Nasdaq warns Dermot Desmond-backed diamond miner over share price rules
Mountain Province Diamonds has seen price fall below key $1 mark
Dermot Desmond owns close to 30% of Mountain Province Diamonds. Photograph: Dara Mac Dónaill
The Nasdaq listing of the Dermot Desmond-backed Canadian diamond miner, Mountain Province Diamonds, is under threat after its share price plunged by two-thirds in a little over a year.
Nasdaq has written to MPD, in which Mr Desmond owns a near 30 per cent stake, to warn that its share price has fallen so low that it no longer meets listing requirements. The American exchange has given the company 180 days to meet the rules, following which it could delist the stock.
Under its listing rules, Nasdaq companies must maintain a bid share price – the price at which brokers will sell – of at least $1 per share to stay on the New York exchange.

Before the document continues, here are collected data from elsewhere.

Definition resolve_width (f : flagset) (w : amount) (args : list Arg)
  : option (flagset * nat * list Arg) :=
  match w with
  | Absent => Some (f, 0, args)
  | Given n => Some (f, n, args)
  | FromArg =>
      match take_int args with
      | Some (n, rest) =>
          if (n <? 0)%Z then Some (set_flag "-" f, Z.abs_nat n, rest)
          else Some (f, Z.to_nat n, rest)
      | None => None
      end
  end.

Definition resolve_prec (p : amount) (args : list Arg) : option (option nat * list Arg) :=
  match p with
  | Absent => Some (None, args)
  | Given n => Some (Some n, args)
  | FromArg =>
      match take_int args with
      | Some (n, rest) =>
          if (n <? 0)%Z then Some (None, rest) else Some (Some (Z.to_nat n), rest)
      | None => None
      end
  end.

Definition resolve (r : rawspec) (args : list Arg) : option (cspec * list Arg) :=
  match resolve_width (r_flags r) (r_width r) args with
  | Some (f, w, args1) =>
      match resolve_prec (r_prec r) args1 with
      | Some (p, args2) => Some (mkSpec f w p (r_len r) (r_conv r), args2)
      | None => None
      end
  | None => None
  end.

(** *** Rendering one value *)

Definition digit_char (upper : bool) (d : N) : ascii :=
  if (d <? 10)%N then ascii_of_N (48 + d)
  else ascii_of_N ((if upper then 55 else 87) + d).

(** The digits of [n] in [base], most significant first; no digit for zero. *)
Fixpoint digits_loop (fuel : nat) (base : N) (upper : bool) (n : N) (acc : string) : string :=
  match fuel with
  | O => acc
  | S k =>
      if (n =? 0)%N then acc
      else digits_loop k base upper (n / base)%N (String (digit_char upper (n mod base)%N) acc)
  end.

Definition digits (base : N) (upper : bool) (n : N) : string :=
  digits_loop (N.to_nat (N.size n)) base upper n EmptyString.

Definition pad (left_justify : bool) (w : nat) (s : string) : string :=
  let fill := repeat_char " " (w - String.length s) in
  if left_justify then s ++ fill else fill ++ s.

Definition starts_with_zero (s : string) : bool :=
  match s with
  | String c _ => Ascii.eqb c "0"
  | EmptyString => false
  end.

If a company falls below the $1 mark for 30 consecutive days, it gets a written warning.
MPD’s Nasdaq share price has fallen from $2.85 early last summer to about $0.95, and it has bobbed around this level in recent weeks, prompting the warning missive from Nasdaq.

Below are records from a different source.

Lemma merge_again_row_count_witness :
  ∃ out2,
    returns (merge 0 "A" "B" 123) [sample_merged] out2 ∧
    length (rows out2)
    = if decide ("A" = "B") then 3 * length (rows sample_merged)
      else length (rows sample_merged) + length (matching "A" sample).
Proof.
  apply (merge_again_row_count [sample] 0 sample "A" "B" 123 sample_merged
           [sample_merged] 0).
  - reflexivity.
  - exists 6, (merge 0 "A" "B" 123 [sample]).2. split; vm_compute; reflexivity.
  - reflexivity.
Defined.

(** X1.  On a rectangular table the frame that [merge] returns is
    rectangular: no column name occurs twice in its header and every
    returned row has a cell for exactly the columns of the header. *)
Theorem merge_keeps_rectangular h l df A B issue out :
  h !! l = Some df → wf_frame df → returns (merge l A B issue) h out →
  wf_frame out.
Proof. apply merge_returns_wf. Qed.

Lemma merge_keeps_rectangular_witness : wf_frame sample_merged.
Proof.
  apply (merge_keeps_rectangular [sample] 0 sample "A" "B" 123 sample_merged).
  - reflexivity.
  - compute_done.
  - exists 6, (merge 0 "A" "B" 123 [sample]).2. split; vm_compute; reflexivity.
Defined.

(** ** The header of the returned frame *)

Lemma add_columns_prefix cs acc :
  ∃ extra, foldl (λ acc' c', add_column c' acc') acc cs = acc ++ extra.
Proof.
  revert acc. induction cs as [|c cs IH]; intros acc; cbn [foldl].
  - exists []. by rewrite app_nil_r.
  - unfold add_column at 2. case_decide; [apply IH|].
    destruct (IH (acc ++ [c])) as [extra ->]. exists (c :: extra).
    by rewrite <-app_assoc.
Qed.

Lemma add_columns_app cs acc :
  NoDup (acc ++ cs) → foldl (λ acc' c', add_column c' acc') acc cs = acc ++ cs.
Proof.
  revert acc. induction cs as [|c cs IH]; intros acc Hnd; cbn [foldl].
  - by rewrite app_nil_r.
  - assert (c ∉ acc) as Hc.
    { apply NoDup_app in Hnd as (_ & Hnd & _). intros Hc. apply (Hnd c Hc). left. }
    unfold add_column. rewrite decide_False by done.
    rewrite IH; rewrite <-app_assoc; done.
Qed.

Lemma columns_obsoletion_frame d B lbl issue :
  columns (obsoletion_frame d B lbl issue)
  = foldl (λ acc' c', add_column c' acc') (columns d)
      ("term_label" :: obsoletion_assigned).
Proof.
  unfold obsoletion_frame, obsoletion_assigned.
  cbn [columns assign assign_series foldl]. by rewrite blank_frame_columns.
Qed.

Lemma columns_synonym_frame d A B lbl issue :
  columns (synonym_frame d A B lbl issue)
  = foldl (λ acc' c', add_column c' acc') (columns d) synonym_assigned.
Proof. reflexivity. Qed.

Investors have cooled on the stock because of competition in the industry from cheaper lab-grown synthetic diamonds, and also because of a disappointing bounty so far from Gahcho Kue, a diamond mine deep in the Canadian Arctic tundra in which MPD holds a 49 per cent stake.
MPD has told its investors that it has until next February to come back into compliance with the listing rules, or it “may face delisting from the exchange”. It also said there is a chance it nay be given more ttime to comply.
In the absence of an improvement in sentiment from investors, the options open to MPD to help bump up its share price include implementing a reverse share split, in which shares are effectively merged to reduce their number and hike the unit price, or a company-funded share buyback scheme.
MPD is also listed on the Toronto stock exchange, but potentially losing its Nasdaq listing would be a blow as it would reduce the liquidity of the stock and potentially crimp its access to new equity funding, if it were required.
Last week, it reported disappointing half-year financial results. Total revenues were 156 million Canadian dollars, down by 5.5 per cent, while half-year earnings were down by a fifth to 58.8 million Canadian dollars.